Research article

Measuring differential gene expression by short read sequencing: quantitative comparison to 2-channel gene expression microarrays

Joshua S Bloom^{* 1} , Zia Khan^{* 2} , Leonid Kruglyak^3,4,5 , Mona Singh^2,3 and Amy A Caudy³

¹Department of Molecular Biology, Princeton University, New Jersey, USA

²Department of Computer Science, Princeton University, New Jersey, USA

³Lewis-Sigler Institute of Integrative Genomics, Princeton University, New Jersey, USA

⁴Department of Ecology and Evolutionary Biology, Princeton University, New Jersey, USA

⁵Howard Hughes Medical Institute, Princeton University, New Jersey, USA

author email corresponding author email* Contributed equally

BMC Genomics 2009, 10:221doi:10.1186/1471-2164-10-221

Published:	12 May 2009

Abstract

Background

High-throughput cDNA synthesis and sequencing of poly(A)-enriched RNA is rapidly emerging as a technology competing to replace microarrays as a quantitative platform for measuring gene expression.

Results

Consequently, we compared full length cDNA sequencing to 2-channel gene expression microarrays in the context of measuring differential gene expression.
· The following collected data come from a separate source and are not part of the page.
(** * strip_license_header.py: the Doxygen input filter of Scenery Editor X

    A shallow embedding of [scripts/strip_license_header.py] and the
    properties of its [process] transformation and of its input-acquisition
    step [_read_input].

    A Python [str] is a sequence of Unicode code points; it is modelled as a
    list of code points ([N]).  The built-in string methods the script calls
    ([str.splitlines], [str.lstrip], [str.startswith], [in], [str.join] and
    slicing) are modelled after their documented behaviour in the Python
    library reference. *)

From Stdlib Require Import String Ascii List NArith Arith Lia Bool.
Import ListNotations.

(** ** Python strings *)

Module PyStr.

Definition codepoint := N.
Definition str := list codepoint.

(** A literal of the source, character by character. *)
Definition lit (s : string) : str :=
  map N_of_ascii (list_ascii_of_string s).

Definition LF : codepoint := 10%N.
Definition CR : codepoint := 13%N.

(** The line boundaries of [str.splitlines]: LF, CR (and CR LF as one),
    VT, FF, the separators U+001C, U+001D and U+001E, NEL (U+0085), and
    the line and paragraph separators U+2028 and U+2029. *)
Definition isLinebreak (c : codepoint) : bool :=
  ((10 <=? c) && (c <=? 13)
   || (28 <=? c) && (c <=? 30)
   || (c =? 133)
   || (c =? 8232) || (c =? 8233))%N.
Because of its comparable cost to a gene expression microarray, our study focused on the data obtainable from a single lane of an Illumina 1 G sequencer. We compared sequencing data to a highly replicated microarray experiment profiling two divergent strains of S. cerevisiae.

Conclusion

Using a large number of quantitative PCR (qPCR) assays, more than previous studies, we found that neither technology is decisively better at measuring differential gene expression. Further, we report sequencing results from a diploid hybrid of two strains of S. cerevisiae that indicate full length cDNA sequencing can discover heterozygosity and measure quantitative allele-specific expression simultaneously.